### Problem to work on
Among the records, which lines hold the word "pose"? Pick them out.

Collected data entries
^^^^

Lemma strip_prefix_Some p bs r : strip_prefix p bs = Some r ↔ bs = p ++ r.
Proof.
  split; [|intros ->; apply strip_prefix_app].
  revert bs. induction p as [|x p IH]; intros [|y bs] Hs; simplify_eq/=; try done.
  case_decide; simplify_eq/=. f_equal. by apply IH.
Qed.

Lemma split_ws_items_word w l cur :
  Forall (λ it, item_ws it = false) w →
  split_ws_items (w ++ l) cur = split_ws_items l (reverse w ++ cur).
Proof.
  revert cur. induction w as [|it w IH]; intros cur Hw; [done|].
  inversion Hw as [|?? Hit Hw']; subst. simpl. rewrite Hit, IH by done.
  by rewrite reverse_cons, <-app_assoc.
Qed.

(** A word followed by a space is one item of [split_whitespace]. *)
Lemma split_ws_items_space w sp l :
  w ≠ [] → Forall (λ it, item_ws it = false) w → item_ws sp = true →
  split_ws_items (w ++ sp :: l) [] = w :: split_ws_items l [].
Proof.
  intros Hne Hw Hsp. rewrite split_ws_items_word by done. rewrite app_nil_r. simpl. rewrite Hsp.
  rewrite <-(reverse_involutive w) at 2.
  destruct (reverse w) as [|it w'] eqn:Hr; [|by simpl].
  apply (f_equal reverse) in Hr. by rewrite reverse_involutive in Hr.
Qed.

Definition is_graphic (b : ascii) : bool := in_range 33 126 (byte_val b).

Lemma is_graphic_ascii bs : forallb is_graphic bs = true → Forall is_ascii bs.
Proof.
  rewrite forallb_forall, Forall_forall. intros Hg b Hb%list_elem_of_In.
  apply Hg in Hb. unfold is_graphic, is_ascii in *. rewrite in_range_spec in Hb. lia.
Qed.

Lemma is_graphic_not_ws b : is_graphic b = true → item_ws (UChar [b]) = false.
Proof. destruct b as [[] [] [] [] [] [] [] []]; vm_compute; congruence. Qed.

Definition ascii_items (bs : list ascii) : list utf8_item := map (λ b, UChar [b]) bs.

Lemma items_str_ascii bs : items_str (ascii_items bs) = of_bytes bs.
Proof.
  unfold items_str, ascii_items. f_equal. rewrite map_map. simpl.
  induction bs; simpl; [done|]. by f_equal.
Qed.

(** The second word of a line of three. *)
Lemma split_whitespace_second w1 w2 rest :
  w1 ≠ [] → w2 ≠ [] → forallb is_graphic w1 = true → forallb is_graphic w2 = true →
  Forall is_ascii rest →
  split_whitespace (of_bytes (w1 ++ " "%char :: w2 ++ " "%char :: rest)) !! 1%nat =
    Some (of_bytes w2).
Proof.
  intros H1 H2 G1 G2 Hr. unfold split_whitespace. rewrite bytes_of_bytes.
  assert (Hws : ∀ w, forallb is_graphic w = true → Forall (λ it, item_ws it = false) (ascii_items w)).
  { intros w Hw. unfold ascii_items. rewrite Forall_fmap. apply Forall_forall. intros b Hb. simpl.
    apply is_graphic_not_ws. rewrite forallb_forall in Hw. by apply Hw, list_elem_of_In. }
  rewrite utf8_items_ascii.
  2:{ rewrite !Forall_app, !Forall_cons, Forall_app, Forall_cons.
      split_and!; try done; by apply is_graphic_ascii. }
  rewrite map_app, map_cons, map_app, map_cons. fold (ascii_items w1) (ascii_items w2).
  rewrite split_ws_items_space; [|by destruct w1|by apply Hws|done]. simpl.
  rewrite split_ws_items_space; [|by destruct w2|by apply Hws|done]. simpl.
  by rewrite items_str_ascii.
Qed.

Lemma digit_of_N_val n : (n < 10)%N → digit_val (pretty_N_char n) = Some (Z.of_N n).
Proof.
  intros Hn. assert (Hc : n ∈ (0 :: 1 :: 2 :: 3 :: 4 :: 5 :: 6 :: 7 :: 8 :: 9 :: [])%N).
  { rewrite !elem_of_cons. lia. }
  repeat (apply elem_of_cons in Hc as [->|Hc]; [done|]). by apply elem_of_nil in Hc.
Qed.

Lemma parse_pretty_go max x s :
  Z.of_N x ≤ max →
  parse_digits max 0 (bytes (pretty_N_go x s)) = parse_digits max (Z.of_N x) (bytes s).
Proof.
  revert s. induction (N.lt_wf_0 x) as [x _ IH]; intros s Hx.
  destruct (decide (x = 0%N)) as [->|Hne]; [by rewrite pretty_N_go_0|].
  rewrite pretty_N_go_step by lia. rewrite IH.
  2: apply N.div_lt; lia.
  2: { pose proof (N.Div0.div_le_upper_bound x 10 x ltac:(lia)). lia. }
  cbn [bytes String.list_ascii_of_string parse_digits].
  rewrite digit_of_N_val by (apply N.mod_lt; lia).
  assert (Z.of_N (x `div` 10) * 10 + Z.of_N (x `mod` 10) = Z.of_N x) as ->.
  { pose proof (N.div_mod x 10 ltac:(lia)). lia. }
  by rewrite (proj2 (Z.leb_le _ _) Hx).
Qed.

Lemma pretty_N_char_digit n : is_ascii_digit (pretty_N_char n) = true.
Proof. unfold pretty_N_char. repeat case_match; done. Qed.

Lemma pretty_go_digits x s :
  forallb is_ascii_digit (bytes s) = true →
  forallb is_ascii_digit (bytes (pretty_N_go x s)) = true.
Proof.
  revert s. induction (N.lt_wf_0 x) as [x _ IH]; intros s Hs.
  destruct (decide (x = 0%N)) as [->|Hne]; [by rewrite pretty_N_go_0|].
  rewrite pretty_N_go_step by lia. apply IH; [apply N.div_lt; lia|].
  simpl. by rewrite pretty_N_char_digit.
Qed.

(** Decimal [Display] gives digits, and parsing them gives the number back. *)
Lemma dec_go n : 0 < n → dec n = pretty_N_go (Z.to_N n) "".
Proof. intros Hn. destruct n as [|p|p]; [lia| |lia]. done. Qed.

Lemma dec_digits n : 0 ≤ n → forallb is_ascii_digit (bytes (dec n)) = true.
Proof.
  intros Hn. destruct (decide (n = 0)) as [->|]; [done|].
  rewrite dec_go by lia. by apply pretty_go_digits.
Qed.

(** A number below a power of ten has that many digits at most. *)
Lemma pretty_go_length k x s :
  (x < 10 ^ N.of_nat k)%N → (length (bytes (pretty_N_go x s)) ≤ k + length (bytes s))%nat.
Proof.
  revert x s. induction k as [|k IH]; intros x s Hx.
  { assert (x = 0%N) as -> by (simpl in Hx; lia). by rewrite pretty_N_go_0. }
  destruct (decide (x = 0%N)) as [->|Hne]; [rewrite pretty_N_go_0; lia|].
  rewrite pretty_N_go_step by lia. rewrite Nat2N.inj_succ, N.pow_succ_r' in Hx.
  etrans; [apply IH, N.Div0.div_lt_upper_bound; lia|]. simpl. lia.
Qed.

Lemma dec_length k n : (0 < k)%nat → 0 ≤ n < 10 ^ Z.of_nat k → (length (bytes (dec n)) ≤ k)%nat.
Proof.
  intros Hk [H0 Hn]. destruct (decide (n = 0)) as [->|]; [simpl; lia|]. rewrite dec_go by lia.
  etrans; [apply (pretty_go_length k)|simpl; lia].
  apply N2Z.inj_lt. rewrite N2Z.inj_pow, nat_N_Z, Z2N.id by lia. exact Hn.
Qed.

Lemma parse_digits_dec max n : 0 ≤ n ≤ max → parse_digits max 0 (bytes (dec n)) = Some n.
Proof.
  intros Hn. destruct (decide (n = 0)) as [->|].
  - change (bytes (dec 0)) with ["0"%char]. cbn [parse_digits]. change (digit_val "0") with (Some 0).
    simpl. by case_match; [|lia].
  - rewrite dec_go by lia. rewrite parse_pretty_go; rewrite Z2N.id by lia; [done|lia].
Qed.

Lemma dec_nonempty n : 0 ≤ n → bytes (dec n) ≠ [].
Proof.
  intros Hn Hb. destruct (decide (n = 0)) as [->|]; [done|].
  pose proof (parse_digits_dec n n ltac:(lia)) as Hp. rewrite Hb in Hp. simplify_eq/=.
Qed.

Lemma parse_dec max n : 0 ≤ n ≤ max → parse_uint max (bytes (dec n)) = Some n.
Proof.
  intros Hn. pose proof (dec_digits n ltac:(lia)) as Hd. pose proof (dec_nonempty n ltac:(lia)).
  pose proof (parse_digits_dec max n Hn) as Hp. unfold parse_uint.
  destruct (bytes (dec n)) as [|b bs]; [done|]. simpl in Hd.
  apply andb_true_iff in Hd as [Hb _]. destruct (decide (b = "+"%char)) as [->|]; [done|].
  destruct b as [[] [] [] [] [] [] [] []]; done.
Qed.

^^^^

### Output of the task
  2: { pose proof (N.Div0.div_le_upper_bound x 10 x ltac:(lia)). lia. }
  { pose proof (N.div_mod x 10 ltac:(lia)). lia. }
  pose proof (parse_digits_dec n n ltac:(lia)) as Hp. rewrite Hb in Hp. simplify_eq/=.
  intros Hn. pose proof (dec_digits n ltac:(lia)) as Hd. pose proof (dec_nonempty n ltac:(lia)).
  pose proof (parse_digits_dec max n Hn) as Hp. unfold parse_uint.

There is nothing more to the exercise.